For most gardeners, soil is only looked at when the bugs and pests appear or when the crop yield is lower than expected.
Think of caring for the soil as you would ideally seek to maintain your own health, with consistent practices bringing balance into your life to ward off the next health or emotional crisis.
Plants impact each other through unseen connections.
It s very important to consider the plant family that comes before the one you are planting, as well the plants sharing the space with your food crop.
Some love to be companions and thrive in their growth, while other plants are not compatible at all and some get on with any plant.
By working with these connections between plants in managing your garden, you are using natures gifts in a very conscious way.
Other plants have the capacity to increase the sensitivity and health of the soil around your food plant by drawing in life forces and nutrients from an area quite distant from your garden bed.
Stinging nettle and dandelion are two such plants.
Some people have a similar impact when they come into an organisation.
Animals have just as much right to live in your domain as you do.
In attempting to grow food, the challenge is to recognise how they can help your food garden.
This is quite a radical way of looking at what most people call "pests".
Bees are helpful in any garden and these can be attracted by flowers.
Some flowers attract insects which eat other insects that may be very partial to your crop of cabbages.

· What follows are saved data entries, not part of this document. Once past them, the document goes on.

Lemma FromPointers_fold (ps : list (option T)) :
  forall acc : list (opt.Option T),
  fold_left
    (fun opts p =>
       match p with
       | Datatypes.None => append opts (Slice [opt.None])
       | Datatypes.Some x => append opts (Slice [opt.Some x])
       end)
    ps (Slice acc)
  = Slice (acc ++ map (fun p => match p with
                                | Datatypes.None => opt.None
                                | Datatypes.Some x => opt.Some x
                                end) ps).
Proof.
  induction ps as [|p ps IH]; intros acc; simpl.
  - now rewrite app_nil_r.
  - destruct p as [x|]; simpl; rewrite IH, <- app_assoc; reflexivity.
Qed.

(** X19. FromPointers of methods.go appends to options made with the length of
    its argument: the result holds one none per pointer, followed by the
    converted pointers (none for nil, some of the value pointed at
    otherwise), twice as many elements as there are pointers. *)
Theorem Elastic_FromPointers_leading_nones : forall ps : slice (option T),
  elastic.FromPointers ps
  = elastic.FromOptions
      (Slice (repeat opt.None (len ps)
              ++ map (fun p => match p with
                               | Datatypes.None => opt.None
                               | Datatypes.Some x => opt.Some x
                               end) (elems ps)))
  /\ len (und.Get (elastic.inner (elastic.FromPointers ps))) = 2 * len ps.
Proof.
  intros ps.
  assert (Heq : elastic.FromPointers ps
                = elastic.FromOptions
                    (Slice (repeat opt.None (len ps)
                            ++ map (fun p => match p with
                                             | Datatypes.None => opt.None
                                             | Datatypes.Some x => opt.Some x
                                             end) (elems ps)))).
  { unfold elastic.FromPointers, make. cbv zeta.
    now rewrite FromPointers_fold. }
  split; [exact Heq|]. rewrite Heq. unfold len. simpl.
  rewrite length_app, repeat_length, length_map. lia.
Qed.

End Elastic_accessors.

(** ** Elastic: UnmarshalXML on any receiver *)

Section Elastic_XML_accumulates.
Context {Err T : Type} `{Zero T}.
Variables Decoder StartElement : Type.
Variable DecodeElement :
  Decoder -> StartElement -> Options T -> Decoder * Options T * error Err.

(** X20. Whatever the receiver holds, a successful UnmarshalXML leaves a
    defined Elastic whose elements are those the receiver had followed by
    the decoded ones; a failing one returns the decoder's error and leaves
    the receiver as it was. The decoder has advanced in both cases. *)
Theorem Elastic_UnmarshalXML_accumulates :
  forall (d d' : Decoder) (start : StartElement) (o : elastic.Elastic T)
         (t : Options T) (err : error Err),
  DecodeElement d start zero = (d', t, err) ->
  match err with
  | nil_error =>
      exists o',
        elastic.UnmarshalXML DecodeElement d start o = (d', o', nil_error)
        /\ elastic.IsDefined o' = true
        /\ elems (und.Get (elastic.inner o'))
           = (elems (und.Get (elastic.inner o)) ++ elems t)%list
  | an_error e =>
      elastic.UnmarshalXML DecodeElement d start o = (d', o, an_error e)
  end.
Proof.
  intros d d' start o t err Hdec. destruct err as [|e].
  - unfold elastic.UnmarshalXML. rewrite Hdec.
    destruct (Nat.eqb_spec (len (und.Get (elastic.inner o))) 0) as [Hz|Hnz].
    + eexists. split; [reflexivity|]. split; [reflexivity|].
      unfold len in Hz. apply length_zero_iff_nil in Hz. now rewrite Hz.
    + eexists. split; [reflexivity|].
      destruct o as [[s [s' vv]]].
      unfold elastic.inner, und.Get, und.IsDefined, opt.IsSome, opt.Value
        in Hnz |- *; simpl in Hnz |- *.
      destruct s, s'; simpl in Hnz; try (now contradiction Hnz).
      destruct vv as [|[|x l]]; try (now contradiction Hnz).
      split; reflexivity.
  - unfold elastic.UnmarshalXML. now rewrite Hdec.
Qed.

End Elastic_XML_accumulates.

(** ** Elastic: the JSON codec beyond FromValues *)

Section Elastic_JSON_more.
Context {Err T : Type} `{Zero T} `{JSON Err T} `{Scanner Err}.




Lemma round_trip_tokens_marshal (os : list (opt.Option T)) (ws : list string) :
  Forall2 round_trip_token os ws -> Forall2 element_token os ws.
Proof.
  induction 1 as [|o w os ws Ho _ IH]; constructor; try assumption.
  destruct Ho as [[-> ->] | (a & -> & [Hm _] & _)].
  - left. split; reflexivity.
  - right. split; [reflexivity | exact Hm].
Qed.

Lemma round_trip_tokens_unmarshal (os : list (opt.Option T))
  (ws : list string) :
  Forall2 round_trip_token os ws -> unmarshal_elements ws = (os, nil_error).
Proof.
  induction 1 as [|o w os ws Ho _ IH]; simpl; [reflexivity|].
  destruct Ho as [[-> ->] | (a & -> & [_ Hu] & Hw)].
  - unfold opt.UnmarshalJSON. simpl. now rewrite IH.
  - unfold opt.UnmarshalJSON.
    destruct (String.eqb_spec w "null") as [|_]; [contradiction|].
    change (opt.v (zero : opt.Option T)) with (zero : T).
    now rewrite Hu, IH.
Qed.

(** X22. Round trip of a defined Elastic with a non-nil backing slice of nones
    and somes: when each some holds a value that T's codec round-trips
    with an encoding other than the null literal, and the scanner cuts the
    array text into the element tokens, the Elastic encodes as the array
    of the tokens (the null literal for each none) and the array decodes
    to the same Elastic, whatever the receiver held. *)
Theorem Elastic_JSON_round_trip_options :
  forall (os : list (opt.Option T)) (ws : list string),
  Forall2 round_trip_token os ws ->
  arrayElements (array_text ws) = Ok (Datatypes.Some ws) ->
  elastic.MarshalJSON (elastic.FromOptions (Slice os)) = Ok (array_text ws)
  /\ forall e0 : elastic.Elastic T,
       elastic.UnmarshalJSON (array_text ws) e0
       = (elastic.FromOptions (Slice os), nil_error).
Proof.
  intros os ws Htok Hscan. split.
  - unfold elastic.MarshalJSON, json_Marshal_Und, und.MarshalJSON. simpl.
    now rewrite (marshal_elements_tokens (round_trip_tokens_marshal Htok)).
  - intros e0. unfold elastic.UnmarshalJSON.
    destruct (array_text_shape ws) as (-> & -> & ->). simpl.
    unfold unmarshal_slice. rewrite Hscan.
    now rewrite (round_trip_tokens_unmarshal Htok).
Qed.

(** X23. A null and an undefined Elastic both encode as the null literal, which
    decodes to Null whatever the receiver held: an undefined Elastic does
    not come back undefined. *)
Theorem Elastic_null_literal_round_trip : forall e0 : elastic.Elastic T,
  elastic.MarshalJSON (elastic.Null (T:=T)) = Ok (Err:=Err) "null"%string
  /\ elastic.MarshalJSON (elastic.Undefined (T:=T))
     = Ok (Err:=Err) "null"%string
  /\ elastic.UnmarshalJSON "null" e0 = (elastic.Null, nil_error (Err:=Err))
  /\ elastic.IsUndefined (elastic.Null (T:=T)) = false.
Proof.
  intros e0. repeat split.
Qed.


(** X25. When an element fails to encode, Elastic.MarshalJSON fails with the
    error of the first such element, wrapped once for the MarshalJSON of
    the Option and once for that of the Und. *)
Theorem Elastic_MarshalJSON_element_error :
  forall (pre post : list (opt.Option T)) (o : opt.Option T)
         (ws : list string) (e : Err),
  Forall2 element_token pre ws ->
  opt.IsSome o = true ->
  json_Marshal (opt.Value o) = Error e ->
  elastic.MarshalJSON (elastic.FromOptions (Slice (pre ++ o :: post)))
  = Error (MarshalerError (MarshalerError e)).
Proof.
  intros pre post o ws e Hpre Hs He.
  unfold elastic.MarshalJSON, json_Marshal_Und, und.MarshalJSON. simpl.
  assert (Hel : marshal_elements (pre ++ o :: post)
                = Error (MarshalerError e)).
  { induction Hpre as [|p w pre ws Hp _ IH]; simpl.
    - unfold opt.MarshalJSON. unfold opt.IsSome in Hs.
      unfold opt.Value in He. now rewrite Hs, He.
    - destruct Hp as [[Hn ->] | [Hsome Hw]]; unfold opt.MarshalJSON.
      + unfold opt.IsNone, opt.IsSome in Hn. rewrite Hn. now rewrite IH.
      + unfold opt.IsSome in Hsome. unfold opt.Value in Hw.
        rewrite Hsome. simpl. rewrite Hw. now rewrite IH. }
  now rewrite Hel.
Qed.

End Elastic_JSON_more.

(** ** The further properties on the concrete instances *)

(** Option's round trip on *bool. *)
Lemma Option_JSON_round_trip_witness :
  opt.MarshalJSON (opt.Some (Datatypes.Some true)) = Ok (Err:=string) "true"
  /\ opt.UnmarshalJSON "true" opt.None
     = (opt.Some (Datatypes.Some true), nil_error (Err:=string)).
Proof.
  assert (Henc : JSONEncodable (Err:=string) (Datatypes.Some true) "true")
    by (split; reflexivity).
  assert (Hw : "true" <> "null") by discriminate.
  destruct (Option_JSON_round_trip Henc Hw) as (Hm & Hu & _).
  split; [exact Hm | apply Hu; reflexivity].
Defined.

(** A failing and a succeeding Option.UnmarshalJSON on *bool. *)
Lemma Option_UnmarshalJSON_outcomes_witness :
  opt.IsSome (fst (opt.UnmarshalJSON (Err:=string) "x"
                     (opt.Some (Datatypes.Some true))))
  = true
  /\ opt.IsSome (fst (opt.UnmarshalJSON (Err:=string) (T:=option bool)
                        "false" opt.None))
     = true.
Proof.
  split.
  - destruct (Option_UnmarshalJSON_outcomes (Err:=string) "x"
                (opt.Some (Datatypes.Some true))) as (_ & _ & Hfail).
    destruct (Hfail (opt.Some (Datatypes.Some true))
                "cannot unmarshal into Go value of type bool" eq_refl)
      as (_ & Hs & _).
    exact Hs.
  - destruct (Option_UnmarshalJSON_outcomes (Err:=string) (T:=option bool)
                "false" opt.None) as (_ & Hok & _).
    destruct (Hok (opt.Some (Datatypes.Some false)) eq_refl) as (_ & Hsome).
    apply Hsome. discriminate.
Defined.

(** Und's round trip on *bool. *)
Lemma Und_JSON_round_trip_witness :
  und.MarshalJSON (und.Defined (Datatypes.Some false))
  = Ok (Err:=string) "false"
  /\ und.UnmarshalJSON "false" und.Undefined
     = (und.Defined (Datatypes.Some false), nil_error (Err:=string)).
Proof.
  assert (Henc : JSONEncodable (Err:=string) (Datatypes.Some false) "false")
    by (split; reflexivity).
  assert (Hw : "false" <> "null") by discriminate.
  destruct (Und_JSON_round_trip Henc Hw) as (Hm & Hu).
  split; [exact Hm | apply Hu].
Defined.

(** The test suite's pairs as Und values: 1 and 31 are equal by the
    method of CustomizedEquality, undefined and null are not equal. *)
Lemma Und_Equal_states_witness :
  und.Equal (und.Defined {| sample.V_addr := 1; sample.V_val := 1 |})
            (und.Defined {| sample.V_addr := 2; sample.V_val := 31 |})
  = Returns true
  /\ und.Equal (und.Undefined (T:=sample.CustomizedEquality)) und.Null
     = Returns false.
Proof.
  split.
  - destruct (Und_Equal_states
                (und.Defined {| sample.V_addr := 1; sample.V_val := 1 |})
                (und.Defined {| sample.V_addr := 2; sample.V_val := 31 |}))
      as [Hdef _].
    rewrite (Hdef eq_refl eq_refl). reflexivity.
  - destruct (Und_Equal_states
                (und.Undefined (T:=sample.CustomizedEquality)) und.Null)
      as [_ Hother].
    rewrite Hother; [reflexivity | left; reflexivity].
Defined.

Birds are happy to eat some creatures that will love other plants in your garden.
Occasionally those birds may eat some of your crop, but perhaps that s a fair trade for letting them do their daily work of cleaning up the garden.
The planets have a very big impact on the success of your gardening.
Their forces are always streaming down onto the earth.
The moon is the most obvious planet with a connection to plant growth and moisture.
Reproductive forces are enhanced around the full moon.
Other planets in our solar system, as well as the constellations, all impact plant growth and the success of cultivating and harvesting.
You could ignore these forces and still grow food, but they are another gift to help us be more productive gardeners.
Conventional agriculture and even most organic gardening practices ignore these forces.
Biodynamic gardening has a strong focus on connecting with these cosmic forces in a conscious way with food growing.
The human connection to the garden comes before everything.
Without your love and attention, there is no food garden.
This connection can very easily extend to other people and to me this is a hidden treasure of food gardening.
I want to share some of my own experience here.
I helped commence a Biodynamic gardening group in my local area about seven years ago.
We met at each others places each fortnight to work on vegie patches and orchards and enjoy each other s company.
This went on for three years.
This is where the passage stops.